• _What the task asks_
Check every line of the listing below for the word "closure" and give the number of lines where it appears, with nothing added.
Listed entries START
(** Modelled from the spec: the reference closure of the Relocation Engine
    (4.4): the manifest itself, plus, if it is a bundle, every reference of
    its ImagesLock, plus, recursively, those of the ones that are bundles
    themselves.  A manifest already visited, by digest, is not revisited.
    The state is the digests visited and the closure so far, dependencies
    before the bundle that references them; [depth] bounds the nesting that
    is followed. *)
Fixpoint closure (depth : nat) (m : Manifest)
    (st : list string * list Manifest) : Eff (list string * list Manifest) :=
  if bool_decide (m.(ManifestDigest) ∈ st.1) then mret st
  else
    let st := (m.(ManifestDigest) :: st.1, st.2) in
    match depth with
    | 0 => mret (st.1, st.2 ++ [m])
    | S depth =>
        st ← (if isBundleManifest m then
                eachM (λ ref st,
                         d ← call (ReadManifest ref) (readManifest ref);
                         closure depth d st)
                      m.(LockedImages) st
              else mret st);
        mret (st.1, st.2 ++ [m])
    end.
(* ===== verification/Prelude.v ===== *)
(** * Virthub: a verification library for the memory mesh and KV-cache stack

    Virthub (src/) shares the key/value cache of language models between nodes.
    Its parts and how they interact:
    - [store], [index] and [precision] hold the cache: blocks with headers and
      checksums, two indices (by block key and by page address), an eviction
      policy, tier counters, a pool of staging slots, the reduced-precision
      formats, and the predictor that picks a precision for a block from the
      layer, the position and the memory pressure;
    - [master] coordinates the cluster: membership with heartbeats, a Raft-style
      log, and a scheduler that places allocations on nodes and owns a
      predictor and a pressure state;
    - [klnk] is the distributed shared memory: the control plane of a node
      (regions, page coherence, locks), page diffs, the control transport, the
      RMA engine, the stride detector, the page-fault handler, and the daemon
      that starts them, serves clients on a control socket, prefetches pages,
      publishes its page table to the peers and polls a ring of invalidations;
      the shim is the client side for applications, the DSM API the interface
      for the cache above;
    - [connectors] give vLLM, SGLang and LMCache access to the RMA engine,
      [bindings/rust] wraps them for Python, and [bindings/python] adapts the
      wrapped classes, or in-memory stubs, to the three serving frameworks;
    - [kernels] are the GPU side of the cache: dequantization and paged
      attention in CUDA and Triton, over the formats of [store];
    - [config] is the configuration the parts are built from, and [conf] the
      files shipped with it.

    ** Files

    Every file opens with its own summary; paths are under src/src/ unless they
    start with bindings/, kernels/ or conf/, which are directly under src/.
    - [Prelude]: results, outcomes, machine integers, loops, iteration orders,
      generic lemmas, tactics and hint databases.
    - [F64]: the doubles the sources compute with ([SpecFloat]).
    - [Precision]: precision/src/{policy,lut,hysteresis,predictor}.rs in the
      modules [Policy], [Lut], [Hysteresis], [PredictorM]; the documented
      algorithm is [Spec].
    - [KvBlock]: store/src/{kv_block,psp_kv}.rs.
    - [HashIndex], [RadixTree], [Eviction]: index/src/.
    - [StagingPool], [TierManager], [Quantization]: store/src/.
    - [Domain], [ControlPlane], [Diff]: klnk/klnk-core/src/.
    - [Raft], [Scheduler], [Coordinator]: master/src/.
    - [RaftStore]: the constructors and accessors of master/src/raft_state.rs.
    - [Config]: config/src/lib.rs; [ConfigToml]: its derived readers over TOML
      tables, and conf/{virthub,cluster}.toml line by line.
    - [Limits], [Invalidation]: klnk/klnk-daemon/src/; [InvalidationRing]: the
      writers and the poller of the ring, interleaved access by access.
    - [Transport]: klnk/klnk-net/src/control_transport.rs.
    - [Ebpf], [EbpfTrace]: klnk/klnk-ebpf/src/{lib,main}.rs, the detector and
      the maps in the first, the trace manager and the binary in the second.
    - [Rma]: klnk/librmashim/src/{lib,mr_registry,rq_refill,rdma_provider}.rs.
    - [Uffd]: klnk/klnk-uffd/src/{move_ops,handler}.rs in the modules [MoveOps]
      and [Handler].
    - [Prefetch], [UffdBatch], [RdmaMetadata], [Daemon]:
      klnk/klnk-daemon/src/{prefetch,uffd_batch,rdma_metadata,main}.rs.
    - [Paging]: the tasks of [Uffd] and [Prefetch] on one node, interleaved.
    - [ControlConcurrent]: the requests of the control socket at the granularity
      of single accesses of the control plane's maps.
    - [Startup]: the endpoint configuration and device detection of
      klnk/librmashim/src/lib.rs (module [Verbs]) and [main] of the daemon up to
      its accept loop; [Node]: all tasks of the daemon from there to its end.
    - [Shim]: klnk/librmashim/src/socket_provider.rs and
      klnk/klnk-shim/src/{lib,ipc_client,staging}.rs in the modules [Socket], [Ipc]
      and [LocalStaging].
    - [Connectors]: connectors/{vllm,sglang,lmcache}/src/lib.rs.
    - [DsmApi]: api/src/lib.rs and klnk/klnk-dsm-api/src/lib.rs.
    - [Bindings]: bindings/rust/src/lib.rs; [PyAdapters]:
      bindings/python/virthub/{vllm,lmcache,sglang}.py in the modules [PyVllm],
      [PyLmCache] and [PySglang].
    - [DeviceQuant]: kernels/common/; [Kernels]: the dequantization kernels and
      the tensor maps of kernels/{basic,enhanced,btkv}_format/;
      [PagedAttention]: the attention kernels there and in kernels/triton/;
      [AttentionReals]: their value in exact arithmetic.
    - [Conformance], [ConformanceNode], [ConformanceEdge]: the unit tests inside
      the crates, run on the models.

    In a component file the first modules hold the data and one definition per
    operation, under the source's names; modules named [...Facts] hold lemmas,
    and [...Theorems] the properties, their witnesses and small counterexamples.

    ** Conventions

    A struct is a record, an enum an inductive type, a fallible operation
    returns a [result], and an operation that changes state returns the new
    state.  An operation that holds one lock for its whole body is one
    function; operations made of several atomic accesses, where the order
    matters, are also given as threads with a step relation
    ([TierManager.TierConcurrent], [Limits.LimitsConcurrent],
    [ControlConcurrent.ControlThreads] and [InvalidationRing.InvalRing], where a
    step is one load, store or compare-and-swap of the ring's memory and
    accesses take effect in program order).  An
    asynchronous operation is split where it awaits: its parts are the
    definitions named [..._begin] and [..._finish], the whole is their
    composition, and [Paging] interleaves the parts of different tasks; between
    two awaits a fault or prefetch task is one step there and in [Node], and so
    is a poll of the ring in [Node], whose contents peers may replace between
    any two steps.
    [Daemon.server_step] takes a whole request as one step, which
    [ControlConcurrent] justifies and bounds.  Integers are [Z] at their width: [wrap w] is the
    wrapping operation, [arith w] the plain operator, which panics in a
    development build and wraps in a release build ([BuildProfile]); theorems
    hold for both unless they name one.  A kernel is a function from a thread to
    its stores; a launch applies the stores of all threads in an order that is an
    argument, and [launch] theorems hold for every order.  Signed overflow,
    accesses outside a buffer and division by zero are [Panic] there.  [outcome]
    has [Panic] for panics (and for memory accesses that would be undefined) and
    [OutOfFuel] for loops.  Logging is omitted.

    Code outside the repository is an argument: the serializers are the classes
    [KvBlock.BlockCodec], [Transport.Bincode] and [Shim.Ipc.IpcCodec], with
    round-trip laws where a theorem needs them and an instance that satisfies
    them; the kernel's userfaultfd calls are the class [Uffd.MoveOps.UffdKernel];
    the arguments PyO3 converts are the class [PyAdapters.Pyo3], the channel of the
    telemetry [EbpfTrace.Trace.Mpsc], the floating-point operations of the
    attention kernels [PagedAttention.FloatOps] (with one instance for binary32 and
    one for the reals); the order in which a remote writer stores the words of an
    invalidation is a hypothesis of the theorem about them;
    the clock, [mmap], the allocator, the answers of the file system and of a
    socket's writes, [powf], the GPU
    driver and the TOML syntax are function arguments; the iteration order of a hash map is
    [IterOrder], of which only that it lists the map's entries is used.

    ** Fuel

    Loops without a structural measure get fuel, and the theorems show that the
    result is not [OutOfFuel]: the table capacity for the probe loops of
    [HashIndex], the page length for [Diff], [size / 4096 + 1] iterations for the page
    loops of a region in [ControlPlane], the distance from head to tail plus one
    for the ring of [Invalidation], the length of the string for the prefix
    stripping of [Config], one more than the bytes of the stream for the client
    loop of [Daemon] (a frame has at least six bytes).  The polling loop of
    [UffdBatch] and the retry loop of [Shim] recurse on their own bounds.

    ** What the theorems show

    - Refinement: the hash index, up to a requested capacity of 32768, and the
      radix tree are finite maps, the coordinator is a membership table, the predictor computes the documented
      algorithm for blocks inside the sequence, the two-queue policy is a
      least-recently-used list.
    - Mutual exclusion and hand-off order of locks, proved of an interface
      ([ControlPlane.LockService]) that the control plane instantiates; in the
      running daemon, access by access, every lock is a queue that processes
      join at its end and leave at its head.
    - Exclusive staging slots, tier and limiter counters under every
      interleaving, placements that match the node counters, remote keys that
      identify regions.
    - Raft state of one node: terms, votes, committed prefix, callback.
    - Round trips: diffs, blocks that are changed and sent, control frames cut
      anywhere, policy words, node names, region registration; rounding of the
      FP8 formats.
    - Delivery of invalidations, once and in order, when writers store the valid
      word last, and what is delivered when they store it first, as the code
      does; recognition of linear walks, hysteresis.
    - The fault path: what one fault does to its page and to the staging slots;
      in every interleaving of faults and prefetches the slots stay exclusive,
      and since none comes back, their number bounds the faults ever filled.
    - The daemon: its start-up succeeds and hands the fault path a sound pool;
      a client gets one answer per request, in order, until its stream ends or
      a write fails; all clients together are linearizable, access by access,
      every request taking effect between its call and its return, as long as no
      registration overlaps another request on the same region or pages, and
      not otherwise (both for regions below the last page of the address space);
      a request ends after a bounded number of accesses of its
      own; batches end; pushed metadata fits the peers' buffers.
    - The whole daemon, all its tasks interleaved from the start: its locks stay
      fair queues whatever clients, faults and peers do, and the node
      stays by itself, since no code makes another node known to it.
    - Interfaces: the KLNK backend implements the contract of the DSM trait
      ([DsmApi.BlockStore]) for every client, connectors keep their blocks live
      until they are given back, Python's view of a chunk, messages over the
      socket fallback; the shim and the daemon do not speak the same protocol.
    - Start-up: [main] of the daemon reaches its accept loop, the shipped
      configuration is refused, the telemetry of the eBPF binary ends at once.
    - The GPU side: device and host quantizers agree, launches stay within their
      buffers and write the documented values in every order of the stores, Triton
      and CUDA compute the same; the attention kernels are softmax attention
      only when the first score is the largest.
    - Python: the adapters over their stubs are finite maps; over the native
      classes two of them store nothing.
    - The unit tests of the crates pass on the models, but for one of the
      scheduler that contradicts its code.
    - Behaviour that departs from the comments or from what callers would
      expect is stated as a theorem on the smallest input that shows it.

    ** Files outside the build

    Some modelled files are not compiled into the program as it stands:
    master/src/lib.rs declares only [coordinator], which leaves out raft_state.rs
    and scheduler.rs; klnk-daemon/src/main.rs has an inline module [limits],
    with empty reservations, in place of limits.rs ([Daemon.DaemonLimits] is the
    inline one); the crates api and klnk-dsm-api are not workspace members.  The
    theorems of [Raft], [RaftStore], [Scheduler], [Limits] and [DsmApi] are about
    those files, not about a running binary.

    ** Not modelled

    RDMA hardware, timers and logging are I/O (a timer's task may take its turn at
    any time); saving and loading the Raft state does not type-check and is left
    out; nothing in the program serializes a configuration, so its derived
    writers are left out too; the software provider
    moves no data, so no theorem speaks of the bytes of a remote page.  Module
    registrations, [Drop] implementations (but the staging pool's) and derived
    traits other than the configuration's readers are left out of their components; the
    remote writers of the invalidation ring are steps of its relation, not code.  Of the
    Python adapters the constant methods required by vLLM are left out.  Integration tests,
    benchmarks and scripts are not part of the library; of the unit tests, those
    of a raw socket or a live task, and those that only encode and decode with
    bincode, which are instances of the round-trip theorems.  What remains
    unmapped is module declarations, re-exports, comments, accessors and
    constants. *)

From stdpp Require Export base decidable countable list gmap sets strings.
From Stdlib Require Export ZArith Lia.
Listed entries END
• _Solution_
4